Recent randomized trials suggest that incentives for PA can be effective, but substantial gaps in knowledge prevent the implementation of a PA incentive program in Veterans Affairs (VA). First, incentive designs vary considerably. They vary by the size of the incentive, the type of incentive (cash or non-financial), the probability of earning an incentive (an assured payment for effort or a lottery-based incentive), or whether the incentive is earned after the effort is given (a gain-framed incentive) or awarded up-front and lost if the effort is not given (a loss-framed incentive). The optimal combination of these components for a Veteran population is unknown.
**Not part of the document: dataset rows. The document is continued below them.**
Lemma or_else_nonempty (v : option string) (d : string) :
  d <> "" -> or_else v d <> "".
Proof. destruct v as [[|c s]|]; cbn; auto; discriminate. Qed.

Lemma trailing_segment_file_name (url : string) :
  trailing_segment url "photo.jpg" <> "" /\
  occurs "/" (trailing_segment url "photo.jpg") = false /\
  trailing_segment url "photo.jpg" =
    match trailing_segment url "" with
    | EmptyString => "photo.jpg"
    | String c s => String c s
    end.
Proof.
  unfold trailing_segment.
  destruct (pop_split_some "/" url) as (s & -> & Hs).
  destruct s as [|c s]; cbn [or_else];
    (split; [discriminate|split; [|reflexivity]]); [reflexivity|exact Hs].
Qed.

(** A download saves through a clicked link, or falls back to opening
    the URL; [new] is what it logs. *)
Lemma handleDownload_outcomes (url : string) (w : World Env) :
  exists e' new,
    handleDownload url w = (Normal tt, mkWorld e' (view w) (log w ++ new)) /\
    ((exists (response : Response Env) (b : Blob),
        let link :=
          {| Anchor.href := createObjectURL b;
             Anchor.download := trailing_segment url "photo.jpg";
             Anchor.type :=
               or_else (headers_content_type response) "image/jpeg";
             Anchor.target := "_blank" |} in
        new = [Fetch url; ResponseBlob; CreateObjectURL b; AppendChild link;
               Click link; SetTimeout 100 (Cleanup link (createObjectURL b))])
     \/
     (exists before err,
        (before = [] \/ before = [ResponseBlob]) /\
        new = Fetch url :: before ++
              [ConsoleError "Error downloading image:" (Some err);
               WindowOpen url "_blank"])).
Proof.
  open_world w. run.
  destruct (fetch e0 url) as [[response|err] e1]; run.
  - destruct (ok response); run.
    + destruct (blob response e1) as [[b|err] e2]; run.
      * do 2 eexists. split; [reflexivity|]. left. exists response, b.
        reflexivity.
      * do 2 eexists. split; [reflexivity|]. right.
        exists [ResponseBlob]. eexists. split; [auto|reflexivity].
    + do 2 eexists. split; [reflexivity|]. right.
      exists []. eexists. split; [auto|reflexivity].
  - do 2 eexists. split; [reflexivity|]. right.
    exists []. eexists. split; [auto|reflexivity].
Qed.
Second, the evidence about the effective components of incentives comes from studies conducted in populations that were overwhelmingly female; often employees at large companies, with high levels of education and income. VA users, in contrast, are mostly male and lower income, and most are not employed. This is important because the investigators have theoretical reasons to believe that the effects of components of incentives are likely to vary by income and gender. Finally, few studies have managed to design an incentive such that the physical activity was maintained after the incentive was removed. Indeed, a common theme in incentivizing health behavior change is the difficulty in sustaining behavior change once the incentives are removed.
Publications & conference data
No peer-reviewed publications indexed yet for this trial. Completed trials usually publish results within 12-18 months.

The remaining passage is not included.